Weapons of Math Destruction Summary, Review PDF

The book Weapons of Math Destruction examines the growing number of algorithms that may have an impact on your daily life in ways you are unaware of. As more jobs are automated, schools and police departments are experiencing negative effects on an increasing number of people. Make sure you learn what you can do to protect yourself and your data.

You may be wondering if you should read the book. This book review will tell you what important lessons you can learn from this book so you can decide if it is worth your time.

At the end of this book review, I’ll also tell you the best way to get rich by reading and writing

Without further ado, let’s get started. 

Weapons of Math Destruction Summary

Lesson 1: Biases are reinforced by predictive algorithms.

It may sound like a Philip K. Dick science fiction novel, but it is now possible to predict when criminal acts will be committed. Criminal suspects are often tracked down with the help of algorithms used by law enforcement agencies.

The algorithms in the imperfect software have led to discrimination against some groups of city residents and unequal policing.

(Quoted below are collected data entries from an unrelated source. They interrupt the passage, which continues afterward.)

(** X18.  A payout for a receiver whose address [new PublicKey] refuses:
    [sendCardsReward] throws before it looks at [paidRewards], so no
    record is written for the key, no call goes to the network, the
    entry's [processed] is [false] again and the sessions are
    untouched. *)
Theorem payout_invalid_address
        (player game : string) (e : CompletedEntry) (o : ExternalOutcome) (w : World) :
  completedGames w !! game = Some e ->
  processed e = false ->
  validPublicKey player = false ->
  let w' := processReward validPublicKey o player game w in
  sendCardsReward validPublicKey o player game w = (w, Throw InvalidSolanaAddress)
  /\ paidRewards w' = paidRewards w
  /\ completedGames w' !! game = Some e
  /\ List.filter isRpc (eventsOf w w') = []
  /\ games w' = games w
  /\ tasks w' = tasks w.
Proof.
  intros He Hp Hv w'. subst w'.
  rewrite (processReward_invalid validPublicKey o _ _ _ e) by done.
  split_and!.
  - unfold sendCardsReward, sendCardsReward_begin. by rewrite Hv.
  - reflexivity.
  - cbn. rewrite lookup_insert_eq. f_equal. destruct e. cbn in *. by subst.
  - erewrite eventsOf_app; [|cbn; rewrite <- !app_assoc; reflexivity]. reflexivity.
  - reflexivity.
  - reflexivity.
Qed.

End Payouts.



Lemma payout_invalid_address_witness :
  paidRewards (processReward Sample.base58Address (SendOk "sig") "nobody" Sample.game
                 Sample.strangerWorld)
  = paidRewards Sample.strangerWorld.
Proof.
  refine (proj1 (proj2 (payout_invalid_address Sample.base58Address "nobody"
                          Sample.game
                          (mkCompleted "nobody" win Sample.t0 false) (SendOk "sig")
                          Sample.strangerWorld _ _ _))); vm_compute; reflexivity.
Defined.

(** ** Session identifiers and the keys of [paidRewards] *)
Section Identifiers.

Lemma append_cons (x : ascii) (a b : string) : String x a +:+ b = String x (a +:+ b).
Proof. reflexivity. Qed.

Lemma append_String_assoc (a : string) (c : ascii) (b : string) :
  (a +:+ String c "") +:+ b = a +:+ String c b.
Proof. induction a as [|x a IH]; [done|]. by rewrite !append_cons, IH. Qed.

Lemma append_empty_r (a : string) : a +:+ "" = a.
Proof. induction a as [|x a IH]; [done|]. by rewrite append_cons, IH. Qed.

Lemma splitDashFrom_whole (cur s : string) :
  noDash s = true -> splitDashFrom cur s = [cur +:+ s].
Proof.
  revert cur. induction s as [|c s IH]; intros cur Hs;
    cbn [splitDashFrom noDash] in *.
  - by rewrite append_empty_r.
  - apply andb_prop in Hs as [Hc Hs]. destruct (Ascii.eqb c "-"); [done|].
    by rewrite IH, append_String_assoc.
Qed.

Lemma splitDashFrom_piece (cur s rest : string) :
  noDash s = true ->
  splitDashFrom cur (s +:+ String "-" rest) = (cur +:+ s) :: splitDashFrom "" rest.
Proof.
  revert cur. induction s as [|c s IH]; intros cur Hs.
  - change ("" +:+ String "-" rest) with (String "-" rest).
    cbn [splitDashFrom]. by rewrite append_empty_r.
  - rewrite append_cons. cbn [splitDashFrom noDash] in *.
    apply andb_prop in Hs as [Hc Hs]. destruct (Ascii.eqb c "-"); [done|].
    by rewrite IH, append_String_assoc.
Qed.

Lemma below_36 (d : Z) : 0 <= d < 36 -> exists n : nat, d = Z.of_nat n /\ (n < 36)%nat.
Proof. intros Hd. exists (Z.to_nat d). lia. Qed.

Lemma digitChar_noDash (d : Z) : 0 <= d < 36 -> Ascii.eqb (digitChar d) "-" = false.
Proof.
  intros (n & -> & Hn)%below_36.
  do 36 (destruct n as [|n]; [reflexivity|]). lia.
Qed.

(** A numeral that begins with one of the digits [a] to [z] is no
    decimal numeral at all. *)
Lemma parseInt10_letter (d : Z) (rest : string) :
  10 <= d < 36 -> parseInt10 (String (digitChar d) rest) = None.
Proof.
  intros Hd. destruct (below_36 d) as (n & -> & Hn); [lia|].
  do 10 (destruct n as [|n]; [lia|]).
  do 26 (destruct n as [|n]; [reflexivity|]). lia.
Qed.

Lemma toBase36_noDash (fuel : nat) (n : Z) (acc : string) :
  noDash acc = true -> noDash (toBase36 fuel n acc) = true.
Proof.
  revert n acc. induction fuel as [|fuel IH]; intros n acc Hacc; cbn [toBase36]; [done|].
  assert (noDash (String (digitChar (n mod 36)) acc) = true) as Hacc'.
  { cbn [noDash]. rewrite digitChar_noDash by (apply Z.mod_pos_bound; lia). done. }
  destruct (n / 36 =? 0); [done|by apply IH].
Qed.

Lemma toString36_noDash (t : Z) : 0 <= t -> noDash (toString36 t) = true.
Proof.
  intros Ht. unfold toString36.
  destruct (t <? 0) eqn:Hneg; [lia|]. by apply toBase36_noDash.
Qed.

This is strange; how did this happen?

Crime hot spots can be predicted using an algorithm, and police can choose what information to feed into the system based on past records.

Vagrancy and other “nuisance crimes,” as well as certain drug offenses, receive disproportionate attention from police.

Analysis will be heavily weighted toward low-income neighborhoods, as these crimes are most prevalent there. As a result, the majority of police patrol units are assigned to low-income areas, which can lead to residents feeling unfairly treated. In addition, affluent communities are more likely to be targeted for crime because they are neglected.

Similarly, nonviolent offenders are misclassified as offenders due to police officer bias.

In 2009, the Chicago Police Department received a grant to fund the development of crime prediction software. This funding was used to develop an algorithm that generated a list of 400 people who were considered the most likely murder suspects.

Robert McDaniel, 22, was named by police as one of those involved. A police officer visited McDaniel at his home in 2013 to tell him he was being monitored.

However, McDaniel was never criminally charged for his involvement. Ultimately, the algorithm tracked him down because of his connections to online criminals and local wrongdoers.

The mere fact that he grew up in a bad neighborhood is enough to earn him a reputation as a dangerous person.

Crime prediction algorithms, despite their best intentions, can do more harm than good.

The insurance sector, as we will see in the next chapter, is struggling with the same problem.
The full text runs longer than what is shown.